| Given information |
(* ===== verification/Types.v ===== *)
(** * Limits, identifiers and persisted records

    The data of crates/mecmcp-changeset/src/types.rs and records.rs, with the
    attribution types of crates/mecmcp-audit/src/attribution.rs they project,
    and the validators of types.rs.  Fields keep the source's names behind a
    prefix per record ([op_], [cs_], ...); [set_...] functions are the field
    assignments the code performs. *)

From S2P Require Import Prelude Externals Lifecycle.

(** ** Limits *)

Record OperationLimits := {
  max_operations : N;
  max_change_sets : N;
  max_actions_per_set : N;
  max_change_set_bytes : N;
  max_state_bytes : N;
  max_targets_per_set : N;
  max_preview_bytes : N;
}.

Definition default_limits : OperationLimits := {|
  max_operations := 1024;
  max_change_sets := 1024;
  max_actions_per_set := 64;
  max_change_set_bytes := 256 * 1024;
  max_state_bytes := 8 * 1024 * 1024;
  max_targets_per_set := 64;
  max_preview_bytes := 64 * 1024;
|}.

(** ** Validated identifiers *)

Definition FingerprintError := string.
Definition OperationIdError := string.

Definition validate_fingerprint (value : string) : result unit FingerprintError :=
  match strip_prefix "sha256:" value with
  | None => Err "value must use the sha256:<64 lowercase hex> format"
  | Some digest =>
      if bool_decide (str_len digest = 64%N) && str_forall is_lower_hex digest
      then Ok tt
      else Err "value must use the sha256:<64 lowercase hex> format"
  end.

Definition Fingerprint_new (value : string) : result string FingerprintError :=
  check? validate_fingerprint value;
  Ok value.

Definition validate_operation_id (value : string) : result unit OperationIdError :=
  if bool_decide (str_len value = 64%N) && str_forall is_lower_hex value
  then Ok tt
  else Err "value must contain exactly 64 hexadecimal characters".

Definition OperationId_new (value : string) : result string OperationIdError :=
  check? validate_operation_id value;
  Ok value.

(** ** Attribution (crates/mecmcp-audit/src/attribution.rs) *)

Inductive Principal := PToken (name : string) | PUnauthenticated.

Definition principal_to_string (p : Principal) : string :=
  match p with PToken name => name | PUnauthenticated => "stdio" end.

Inductive ActorType := Human | Agent | Unknown.

#[export] Instance ActorType_eq_dec : EqDecision ActorType.
Proof. solve_decision. Defined.

Inductive Tier := TierPublic | TierPrivate.

Definition tier_to_string (t : Tier) : string :=
  match t with TierPublic => "public" | TierPrivate => "private" end.

Record AgentIdentity := {
  model_id : string;
  session_id : string;
  client_name : option string;
  provider : string;
  provider_tier : Tier;
  skills_used : list string;
}.

Record Attribution := {
  attr_principal : Principal;
  attr_actor_type : ActorType;
  attr_agent : option AgentIdentity;
  attr_on_behalf_of : option string;
  attr_change_ref : option string;
  attr_request_id : string;
}.

(** ** Persisted attribution *)

Inductive PersistedPrincipal := PersistedToken (name : string) | PersistedUnauthenticated.

Record PersistedAgentIdentity := {
  pa_model_id : string;
  pa_provider : string;
  pa_provider_tier : string;
  pa_skills_used : string;
}.

Record PersistedAttribution := {
  p_principal : PersistedPrincipal;
  p_actor_type : string;
  p_on_behalf_of : option string;
  p_change_ref : option string;
  p_request_id : string;
  p_agent : option PersistedAgentIdentity;
}.

(** [format!("{:?}", actor_type).to_lowercase()]. *)
Definition actor_type_debug_lower (a : ActorType) : string :=
  match a with Human => "human" | Agent => "agent" | Unknown => "unknown" end.

Definition persisted_attribution (a : Attribution) : PersistedAttribution := {|
  p_principal := match attr_principal a with
                 | PToken name => PersistedToken name
                 | PUnauthenticated => PersistedUnauthenticated
                 end;
  p_actor_type := actor_type_debug_lower (attr_actor_type a);
  p_on_behalf_of := attr_on_behalf_of a;
  p_change_ref := attr_change_ref a;
  p_request_id := attr_request_id a;
  p_agent := match attr_agent a with
             | Some agent => Some {|
                 pa_model_id := model_id agent;
                 pa_provider := provider agent;
                 pa_provider_tier := tier_to_string (provider_tier agent);
                 pa_skills_used :=
                   match skills_used agent with
                   | [] => "none"
                   | skills => str_join " " skills
                   end;
               |}
             | None => None
             end;
|}.

(** ** Operation records *)

Record OperationRecord := {
  op_id : string;
  op_owner : string;
  op_device : string;
  op_endpoint : string;
  op_action : json;
  op_xpath : option string;
  op_actions : list json;
  op_change_set_id : option string;
  op_current : string;
  op_state : LifecycleState;
  op_job_id : option string;
  op_details : option string;
  op_config_lock_held : bool;
  op_policy_signature : string;
  op_attribution : option PersistedAttribution;
  op_rollback_deadline_unix : option N;
  op_config_authority : option string;
}.

(** ** Approvals and waivers *)

Inductive WaiverKind := LabMode | OperatorFile | OperatorTool.

#[export] Instance WaiverKind_eq_dec : EqDecision WaiverKind.
Proof. solve_decision. Defined.

Definition waiver_kind_as_str (k : WaiverKind) : string :=
  match k with
  | LabMode => "lab_mode"
  | OperatorFile => "operator_file"
  | OperatorTool => "operator_tool"
  end.

(** The derived [Debug] name. *)
Definition waiver_kind_debug (k : WaiverKind) : string :=
  match k with
  | LabMode => "LabMode"
  | OperatorFile => "OperatorFile"
  | OperatorTool => "OperatorTool"
  end.

Record WaiverRecord := {
  w_kind : WaiverKind;
  w_reason : string;
  w_expires_at_unix : option N;
  w_ticket : option string;
}.

#[export] Instance WaiverRecord_eq_dec : EqDecision WaiverRecord.
Proof. solve_decision. Defined.

Record ApprovalRecord := {
  ap_approver : option string;
  ap_approved_at_unix : N;
  ap_digest : string;
  ap_digest_version : N;
  ap_waived : option WaiverRecord;
}.

#[export] Instance ApprovalRecord_eq_dec : EqDecision ApprovalRecord.
Proof. solve_decision. Defined.

Record PreviewRecord := {
  pv_artifact : string;
  pv_digest : string;
  pv_job_id : option string;
}.

(** ** Change-set records *)

Record ChangeSetRecord := {
  cs_id : string;
  cs_owner : string;
  cs_device : string;
  cs_expected_candidate_fingerprint : string;
  cs_actions : list json;
  cs_digest : string;
  cs_state : ChangeSetState;
  cs_approver : option string;
  cs_approval : option ApprovalRecord;
  cs_expires_at_unix : N;
  cs_operation_id : option string;
  cs_policy_signature : string;
  cs_targets : list string;
  cs_preview : option PreviewRecord;
  cs_task_id : option string;
  cs_apply_without_handle : bool;
}.

(** ** The state the coordinator holds and persists (persistence.rs) *)

Record ChangesetState := {
  operations : gmap string OperationRecord;
  change_sets : gmap string ChangeSetRecord;
}.

Definition empty_state : ChangesetState := {| operations := ∅; change_sets := ∅ |}.

Record OnDiskChangesetState := {
  od_version : N;
  od_state : ChangesetState;
}.

Definition set_operations (f : gmap string OperationRecord -> gmap string OperationRecord)
  (st : ChangesetState) : ChangesetState :=
  {| operations := f (operations st); change_sets := change_sets st |}.
Definition set_change_sets (f : gmap string ChangeSetRecord -> gmap string ChangeSetRecord)
  (st : ChangesetState) : ChangesetState :=
  {| operations := operations st; change_sets := f (change_sets st) |}.

(** ** Field assignments *)

Definition set_cs_state (s : ChangeSetState) (r : ChangeSetRecord) : ChangeSetRecord := {|
  cs_id := cs_id r; cs_owner := cs_owner r; cs_device := cs_device r;
  cs_expected_candidate_fingerprint := cs_expected_candidate_fingerprint r;
  cs_actions := cs_actions r; cs_digest := cs_digest r; cs_state := s;
  cs_approver := cs_approver r; cs_approval := cs_approval r;
  cs_expires_at_unix := cs_expires_at_unix r; cs_operation_id := cs_operation_id r;
  cs_policy_signature := cs_policy_signature r; cs_targets := cs_targets r;
  cs_preview := cs_preview r; cs_task_id := cs_task_id r;
  cs_apply_without_handle := cs_apply_without_handle r |}.

Definition set_cs_approval (approver : option string) (approval : option ApprovalRecord)
  (r : ChangeSetRecord) : ChangeSetRecord := {|
  cs_id := cs_id r; cs_owner := cs_owner r; cs_device := cs_device r;
  cs_expected_candidate_fingerprint := cs_expected_candidate_fingerprint r;
  cs_actions := cs_actions r; cs_digest := cs_digest r; cs_state := cs_state r;
  cs_approver := approver; cs_approval := approval;
  cs_expires_at_unix := cs_expires_at_unix r; cs_operation_id := cs_operation_id r;
  cs_policy_signature := cs_policy_signature r; cs_targets := cs_targets r;
  cs_preview := cs_preview r; cs_task_id := cs_task_id r;
  cs_apply_without_handle := cs_apply_without_handle r |}.

Definition set_cs_operation_id (o : option string) (r : ChangeSetRecord) : ChangeSetRecord := {|
  cs_id := cs_id r; cs_owner := cs_owner r; cs_device := cs_device r;
  cs_expected_candidate_fingerprint := cs_expected_candidate_fingerprint r;
  cs_actions := cs_actions r; cs_digest := cs_digest r; cs_state := cs_state r;
  cs_approver := cs_approver r; cs_approval := cs_approval r;
  cs_expires_at_unix := cs_expires_at_unix r; cs_operation_id := o;
  cs_policy_signature := cs_policy_signature r; cs_targets := cs_targets r;
  cs_preview := cs_preview r; cs_task_id := cs_task_id r;
  cs_apply_without_handle := cs_apply_without_handle r |}.

Definition set_cs_task_id (t : option string) (r : ChangeSetRecord) : ChangeSetRecord := {|
  cs_id := cs_id r; cs_owner := cs_owner r; cs_device := cs_device r;
  cs_expected_candidate_fingerprint := cs_expected_candidate_fingerprint r;
  cs_actions := cs_actions r; cs_digest := cs_digest r; cs_state := cs_state r;
  cs_approver := cs_approver r; cs_approval := cs_approval r;
  cs_expires_at_unix := cs_expires_at_unix r; cs_operation_id := cs_operation_id r;
  cs_policy_signature := cs_policy_signature r; cs_targets := cs_targets r;
  cs_preview := cs_preview r; cs_task_id := t;
  cs_apply_without_handle := cs_apply_without_handle r |}.

Definition set_cs_apply_without_handle (b : bool) (r : ChangeSetRecord) : ChangeSetRecord := {|
  cs_id := cs_id r; cs_owner := cs_owner r; cs_device := cs_device r;
  cs_expected_candidate_fingerprint := cs_expected_candidate_fingerprint r;
  cs_actions := cs_actions r; cs_digest := cs_digest r; cs_state := cs_state r;
  cs_approver := cs_approver r; cs_approval := cs_approval r;
  cs_expires_at_unix := cs_expires_at_unix r; cs_operation_id := cs_operation_id r;
  cs_policy_signature := cs_policy_signature r; cs_targets := cs_targets r;
  cs_preview := cs_preview r; cs_task_id := cs_task_id r;
  cs_apply_without_handle := b |}.

(** The fields of an operation record that change after it is created. *)
Record OpUpdate := {
  u_state : LifecycleState;
  u_details : option string;
  u_current : string;
  u_job_id : option string;
  u_lock : bool;
  u_attribution : option PersistedAttribution;
  u_deadline : option N;
}.

Definition op_progress (r : OperationRecord) : OpUpdate := {|
  u_state := op_state r; u_details := op_details r; u_current := op_current r;
  u_job_id := op_job_id r; u_lock := op_config_lock_held r;
  u_attribution := op_attribution r; u_deadline := op_rollback_deadline_unix r |}.

Definition set_op (u : OpUpdate) (r : OperationRecord) : OperationRecord := {|
  op_id := op_id r; op_owner := op_owner r; op_device := op_device r;
  op_endpoint := op_endpoint r; op_action := op_action r; op_xpath := op_xpath r;
  op_actions := op_actions r; op_change_set_id := op_change_set_id r;
  op_current := u_current u; op_state := u_state u; op_job_id := u_job_id u;
  op_details := u_details u; op_config_lock_held := u_lock u;
  op_policy_signature := op_policy_signature r; op_attribution := u_attribution u;
  op_rollback_deadline_unix := u_deadline u;
  op_config_authority := op_config_authority r |}.

Definition set_op_state (s : LifecycleState) (r : OperationRecord) : OperationRecord :=
  set_op {| u_state := s; u_details := op_details r; u_current := op_current r;
            u_job_id := op_job_id r; u_lock := op_config_lock_held r;
            u_attribution := op_attribution r;
            u_deadline := op_rollback_deadline_unix r |} r.
Definition set_op_details (d : option string) (r : OperationRecord) : OperationRecord :=
  set_op {| u_state := op_state r; u_details := d; u_current := op_current r;
            u_job_id := op_job_id r; u_lock := op_config_lock_held r;
            u_attribution := op_attribution r;
            u_deadline := op_rollback_deadline_unix r |} r.
Definition set_op_current (c : string) (r : OperationRecord) : OperationRecord :=
  set_op {| u_state := op_state r; u_details := op_details r; u_current := c;
            u_job_id := op_job_id r; u_lock := op_config_lock_held r;
            u_attribution := op_attribution r;
            u_deadline := op_rollback_deadline_unix r |} r.
Definition set_op_job_id (j : option string) (r : OperationRecord) : OperationRecord :=
  set_op {| u_state := op_state r; u_details := op_details r; u_current := op_current r;
            u_job_id := j; u_lock := op_config_lock_held r;
            u_attribution := op_attribution r;
            u_deadline := op_rollback_deadline_unix r |} r.
Definition set_op_lock (b : bool) (r : OperationRecord) : OperationRecord :=
  set_op {| u_state := op_state r; u_details := op_details r; u_current := op_current r;
            u_job_id := op_job_id r; u_lock := b; u_attribution := op_attribution r;
            u_deadline := op_rollback_deadline_unix r |} r.
Definition set_op_attribution (a : option PersistedAttribution) (r : OperationRecord) :
  OperationRecord :=
  set_op {| u_state := op_state r; u_details := op_details r; u_current := op_current r;
            u_job_id := op_job_id r; u_lock := op_config_lock_held r; u_attribution := a;
            u_deadline := op_rollback_deadline_unix r |} r.
Definition set_op_deadline (d : option N) (r : OperationRecord) : OperationRecord :=
  set_op {| u_state := op_state r; u_details := op_details r; u_current := op_current r;
            u_job_id := op_job_id r; u_lock := op_config_lock_held r;
            u_attribution := op_attribution r; u_deadline := d |} r.

(** ** Facts about identifiers *)

(** The shape both validators test for. *)
Definition is_hex64 (s : string) : Prop :=
  str_len s = 64%N /\ str_forall is_lower_hex s = true.

Lemma validate_operation_id_Ok s : validate_operation_id s = Ok tt <-> is_hex64 s.
Proof.
  unfold validate_operation_id, is_hex64. case_bool_decide; simpl.
  - destruct (str_forall _ _); intuition congruence.
  - intuition congruence.
Qed.

Lemma validate_fingerprint_Ok s :
  validate_fingerprint s = Ok tt <-> exists d, s = "sha256:" +:+ d /\ is_hex64 d.
Proof.
  unfold validate_fingerprint, is_hex64. destruct (strip_prefix _ s) as [d|] eqn:E.
  - apply strip_prefix_Some in E as ->. case_bool_decide as Hl; simpl.
    + destruct (str_forall _ d) eqn:Hh; split; try done; [eauto|].
      intros (d'&Hd&?&?). assert (d = d') as <-; [|congruence].
      by apply (inj (String.append "sha256:")) in Hd.
    + split; [done|]. intros (d'&Hd&?&?). apply (inj (String.append "sha256:")) in Hd.
      congruence.
  - split; [done|]. intros (d&->&_).
    assert (strip_prefix "sha256:" ("sha256:" +:+ d) = Some d) by by apply strip_prefix_Some.
    congruence.
Qed.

| Directions for this task |
When the line with "max_targets_per_set : N;" is reached in the data above, start copying there, and copy each line exactly until the line with "max_change_set_bytes := 256 * 1024;" has been copied; copy nothing else.

| Response below |
  max_targets_per_set : N;
  max_preview_bytes : N;
}.

Definition default_limits : OperationLimits := {|
  max_operations := 1024;
  max_change_sets := 1024;
  max_actions_per_set := 64;
  max_change_set_bytes := 256 * 1024;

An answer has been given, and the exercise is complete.